Nevertheless, 1,186 fragments have cropped up in excavations across Rome since 1562. Even though the surviving “document” only equates to 10 to 15 percent of the original map, these fragments remain the single most important form of surviving evidence for reconstructing the ancient Roman ground plan of every architectural feature in the city.

By sheer luck, several surviving marbles show the Temple of Peace,
allowing its square shape with an eastern main hall to be reconstructed. Ongoing excavations around the edges of the Via dei Fori Imperiali are also exposing its key features, allowing Italian archaeologists to confirm that the monument was a vast square surrounded on three sides by an arcade built with pink Egyptian Aswan granite columns.

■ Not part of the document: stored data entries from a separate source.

(** ** Keys *)

Lemma split_last_colon_app a b :
  58%N ∉ b → split_last_colon (a ++ js ":" ++ b) = Some (a, b).
Proof.
  intros Hb. assert (Hnone : split_last_colon b = None).
  { clear a. induction b as [|c b IH]; [done|]. apply not_elem_of_cons in Hb as [Hc Hb]. simpl. rewrite IH by done.
    by destruct (N.eqb_spec c 58); [subst|]. }
  induction a as [|c a IH]; simpl; [by rewrite Hnone|]. simpl in IH. by rewrite IH.
Qed.

(** Lane keys: parsing the key of a workspace and a lane gives both back,
    whatever characters the workspace id has; so distinct pairs have distinct
    keys. *)
Theorem lane_key_roundtrip (workspaceId : jsstr) (lane : CommandLane) :
  parseLaneKey (buildLaneKey workspaceId lane) = Some (workspaceId, lane).
Proof.
  unfold parseLaneKey, buildLaneKey. rewrite split_last_colon_app; [by destruct lane|].
  by destruct lane; apply (bool_decide_unpack _).
Qed.

Lemma buildLaneKey_inj ws ws' l l' : buildLaneKey ws l = buildLaneKey ws' l' → ws = ws' ∧ l = l'.
Proof.
  intros E. assert (H : ∀ ws l, parseLaneKey (buildLaneKey ws l) = Some (ws, l)).
  { intros w x. unfold parseLaneKey, buildLaneKey. rewrite split_last_colon_app; [by destruct x|].
    by destruct x; apply (bool_decide_unpack _). }
  pose proof (H ws l) as H1. rewrite E, H in H1. by simplify_eq.
Qed.

(** ** Sums over the table *)

Definition sum_lanes (f : nat → nat) (m : gmap jsstr nat) : nat := map_fold (λ _ l total, total + f l) 0 m.

Lemma sum_insert f m k l : m !! k = None → sum_lanes f (<[k := l]> m) = f l + sum_lanes f m.
Proof.
  intros H. unfold sum_lanes. rewrite map_fold_insert_L; [lia| |done]. intros; lia.
Qed.

Lemma sum_delete f m k l : m !! k = Some l → sum_lanes f m = f l + sum_lanes f (delete k m).
Proof.
  intros H. rewrite <- (insert_delete_id m k l) at 1 by done. by rewrite sum_insert by apply lookup_delete_eq.
Qed.

Lemma sum_ext f g m : (∀ k l, m !! k = Some l → f l = g l) → sum_lanes f m = sum_lanes g m.
Proof.
  unfold sum_lanes. induction m as [|k l m Hk IH] using map_ind; intros H; [by rewrite !map_fold_empty|].
  change (sum_lanes f (<[k:=l]> m) = sum_lanes g (<[k:=l]> m)). rewrite !sum_insert by done.
  rewrite (H k l) by apply lookup_insert_eq. f_equal. apply IH. intros k' l' Hk'. apply (H k').
  rewrite lookup_insert_ne; [done|]. intros ->. congruence.
Qed.

(** One term changes. *)
Lemma sum_update f g m k l :
  m !! k = Some l → (∀ k' l', m !! k' = Some l' → k' ≠ k → f l' = g l') →
  sum_lanes f m + g l = sum_lanes g m + f l.
Proof.
  intros Hk H. rewrite (sum_delete f m k l), (sum_delete g m k l) by done.
  rewrite (sum_ext f g (delete k m)); [lia|]. intros k' l' Hk'. apply lookup_delete_Some in Hk' as [? ?]. by eapply H.
Qed.

(** ** Where an entry is *)

Definition occ (id : nat) (ids : list nat) : nat := length (filter (λ i, i = id) ids).

Lemma occ_app id xs ys : occ id (xs ++ ys) = occ id xs + occ id ys.
Proof. unfold occ. by rewrite filter_app, length_app. Qed.
Lemma occ_cons id x xs : occ id (x :: xs) = (if decide (x = id) then 1 else 0) + occ id xs.
Proof. unfold occ. rewrite filter_cons. by case_decide. Qed.
Lemma occ_nil id : occ id [] = 0.
Proof. done. Qed.
#[local] Hint Rewrite occ_app occ_cons occ_nil : occ.

Lemma occ_delete id (xs : list nat) n x : xs !! n = Some x → occ id xs = occ id (delete n xs) + occ id [x].
Proof. intros H. apply delete_Permutation in H. unfold occ. rewrite H at 1. rewrite filter_cons. by case_decide; simpl; rewrite ?filter_cons, ?filter_nil; rewrite ?decide_True, ?decide_False by done; simpl; lia. Qed.

Definition queued_at (s : state) (id l : nat) : nat :=
  match heap s !! l with Some ln => occ id (e_id <$> queue ln) | None => 0 end.
Definition running_ids (s : state) : list nat := (λ r, e_id (r_entry r)) <$> running s.
(** The places of an entry: queues of the table, running tasks, settlements. *)
Definition places (s : state) (id : nat) : nat :=
  sum_lanes (queued_at s id) (lanes s) + occ id (running_ids s) + occ id (settled s).*1.
Definition issued (s : state) (id : nat) : nat := if decide (1 ≤ id ≤ taskIdCounter s) then 1 else 0.
(* ===== verification/FreerunTree.v ===== *)
(** The freerun tree in memory ([freerun/storage/tree.ts],
    [freerun/policy/pick-next.ts]): traversals, relations and the choice of the
    next node.

    The loops take the number of iterations they need as fuel, computed from the
    tree, and are [None] on a tree whose nodes have cycles, where the code does
    not return.  A child has a longer name than its parent in every tree that
    the engine builds, so there are none ([graded]). *)

From S2P Require Import Prelude JsString Json FreerunNode.
Open Scope nat_scope.

Record Snapshot := Snap { byId : gmap jsstr ContextNode; rootId : jsstr }.

Section Tree.
Context (m : gmap jsstr ContextNode).

(** ** Traversal *)

Definition children_at (i : jsstr) : list jsstr := match m !! i with Some n => children_ids n | None => [] end.

(** The loop of [walkDFS]: the head of the list is the top of the stack. *)
Fixpoint dfs_loop (fuel : nat) (stack : list jsstr) : option (list ContextNode) :=
  match stack with
  | [] => Some []
  | i :: rest =>
      match fuel with
      | O => None
      | S fuel =>
          match m !! i with
          | None => dfs_loop fuel rest
          | Some node => cons node <$> dfs_loop fuel (children_ids node ++ rest)
          end
      end
  end.

(** The loop of [walkBFS]. *)
Fixpoint bfs_loop (fuel : nat) (queue : list (jsstr * nat)) : option (list (ContextNode * nat)) :=
  match queue with
  | [] => Some []
  | (i, depth) :: rest =>
      match fuel with
      | O => None
      | S fuel =>
          match m !! i with
          | None => bfs_loop fuel rest
          | Some node => cons (node, depth) <$> bfs_loop fuel (rest ++ map (λ c, (c, S depth)) (children_ids node))
          end
      end
  end.

(** How often the loops run: once for every name they meet below [i]. *)
Fixpoint visits (d : nat) (i : jsstr) : nat :=
  match d with
  | O => 1
  | S d => S (foldr (λ c n, visits d c + n) 0 (children_at i))
  end.
Definition walkDFS (from : jsstr) : option (list ContextNode) := dfs_loop (visits (size m) from) [from].
Definition walkBFS (from : jsstr) : option (list (ContextNode * nat)) := bfs_loop (visits (size m) from) [(from, 0)].
(* ===== verification/FreerunShape.v ===== *)
(** The shape of the trees that the freerun engine builds: every node but the
    root is listed once, by its parent, whose name its own name extends.

    The traversals of such a tree end, its relations are defined, and the shape
    is kept when a node is updated, decomposed, or consolidated. *)

From S2P Require Import Prelude JsString Json FreerunNode FreerunTree FreerunRender.
Open Scope nat_scope.

Definition dot : N := 46%N.

Record shaped (m : gmap jsstr ContextNode) (root : jsstr) : Prop := {
  sh_id i n : m !! i = Some n → id n = i;
  sh_root : ∃ n, m !! root = Some n ∧ parent_id n = None;
  sh_root_name : dot ∉ root;
  sh_top i n : m !! i = Some n → parent_id n = None → i = root;
  sh_child i n c : m !! i = Some n → c ∈ children_ids n → ∃ k, m !! c = Some k ∧ parent_id k = Some i;
  sh_parent i n p : m !! i = Some n → parent_id n = Some p → ∃ q, m !! p = Some q ∧ i ∈ children_ids q;
  sh_name i n p : m !! i = Some n → parent_id n = Some p → ∃ x, i = p ++ dot :: x ∧ dot ∉ x;
  sh_nodup i n : m !! i = Some n → NoDup (children_ids n);
  sh_leaf i n : m !! i = Some n → mode n ≠ Decomposed → children_ids n = []
}.

(** A name ends in one part after its last dot. *)
Lemma last_part (p q x y : jsstr) : dot ∉ x → dot ∉ y → p ++ dot :: x = q ++ dot :: y → p = q ∧ x = y.
Proof.
  revert q. induction p as [|c p IH]; intros [|d q] Hx Hy H; simpl in H; simplify_eq/=.
  - done.
  - destruct Hx. apply elem_of_app. right. left.
  - destruct Hy. apply elem_of_app. right. left.
  - by destruct (IH q Hx Hy) as [-> ->].
Qed.

Section Shaped.
Context (m : gmap jsstr ContextNode) (root : jsstr) (Hm : shaped m root).

Lemma shaped_graded : graded m.
Proof.
  intros i n c Hi Hc. destruct (sh_child _ _ Hm i n c Hi Hc) as (k & Hk & Hp).
  destruct (sh_name _ _ Hm c k i Hk Hp) as (x & -> & _). rewrite length_app. simpl. lia.
Qed.
Lemma parent_shorter (i : jsstr) n p : m !! i = Some n → parent_id n = Some p → length p < length i.
Proof. intros Hi Hp. destruct (sh_name _ _ Hm i n p Hi Hp) as (x & -> & _). rewrite length_app. simpl. lia. Qed.

(** ** Chains of parents *)

Lemma shorter_size (i p : jsstr) n : m !! p = Some n → length p < length i →
  size (filter (λ kv : jsstr * ContextNode, length kv.1 < length p) m) <
  size (filter (λ kv : jsstr * ContextNode, length kv.1 < length i) m).
Proof.
  intros Hp Hl. apply map_subset_size, map_subset_alt. split.
  - apply map_subseteq_spec. intros k x [Hk Hs]%map_lookup_filter_Some. apply map_lookup_filter_Some. simpl in *. split; [done|lia].
  - exists p. split; [|exists n; by apply map_lookup_filter_Some].
    apply map_lookup_filter_None. right. intros x _. simpl. lia.
Qed.
Lemma chain_total k (i : jsstr) n : m !! i = Some n → size (filter (λ kv : jsstr * ContextNode, length kv.1 < length i) m) ≤ k →
  is_Some (ancestors_loop m k n) ∧ ∀ d, ∃ d', depth_loop m k n d = Some (Some d').
Proof.
  revert i n. induction k as [|k IH]; intros i n Hi Hk; simpl; destruct (parent_id n) as [p|] eqn:Hp; eauto.
  - destruct (sh_parent _ _ Hm i n p Hi Hp) as (q & Hq & _). pose proof (shorter_size i p q Hq (parent_shorter i n p Hi Hp)). lia.
  - destruct (sh_parent _ _ Hm i n p Hi Hp) as (q & Hq & _). rewrite Hq.
    pose proof (shorter_size i p q Hq (parent_shorter i n p Hi Hp)). destruct (IH p q Hq) as [[l ->] Hd]; [lia|]. by eauto.
Qed.
Lemma chain_total_size i n : m !! i = Some n →
  is_Some (ancestors_loop m (size m) n) ∧ ∀ d, ∃ d', depth_loop m (size m) n d = Some (Some d').
Proof. intros Hi. apply (chain_total _ i); [done|]. apply map_subseteq_size, map_filter_subseteq. Qed.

A fifty-nine-foot-high outer wall slanted inward to create an internal arcaded walkway.

The monumental entrance leading into two rectangular halls, fronted by gigantic Aswan granite columns and multicolored marble revetment, was situated to the northwest, facing onto the Forum of Nerva. Long presumed destroyed by later development, especially Renaissance shops, in October 2005 the Soprintendenza Archeologica di Roma found the Temple of Peace's original spectacular floor surface beneath ten feet of smashed pottery and piles of horse bones. The fieldwork uncovered ritual libation basins adjacent to a raised
cella
reached by steps, and on it the five-foot-wide rectangular plinth where the statue of the divine being maintained law and order. The marble floor is a fitting architectural wonder, combining exotic imperial purple granite from Egypt's Mons Porphyrites with Libyan peachy
giallo antico
. Circular foundations for six colossal six-foot-wide columns remain in their original positions.

A final outstanding riddle about the Temple of Peace's design has long perplexed archaeologists: the purpose of twenty-four interconnected rectangular slots visible on the Severan Marble Plan. The new excavations have finally resolved this enigma by interpreting them as garden water features. Six five-foot-high walls proved to be brick installations with marble veneer and channels used for water drainage. The tank podiums are thought to have held exotic plants, probably the highly prized Gallic rose.

The main area of the Temple of Peace thus seems to have been dedicated to a serene garden filled with fragrant flowers, peaceful flowing water, and rolling gardens—a perfect backdrop for the artistic masterpieces that Vespasian positioned inside the temple. It was here, as the showpiece of a memorial to one of Rome's finest hours, that the Temple treasure of Jerusalem would be gazed at in wonder for more than 350 years.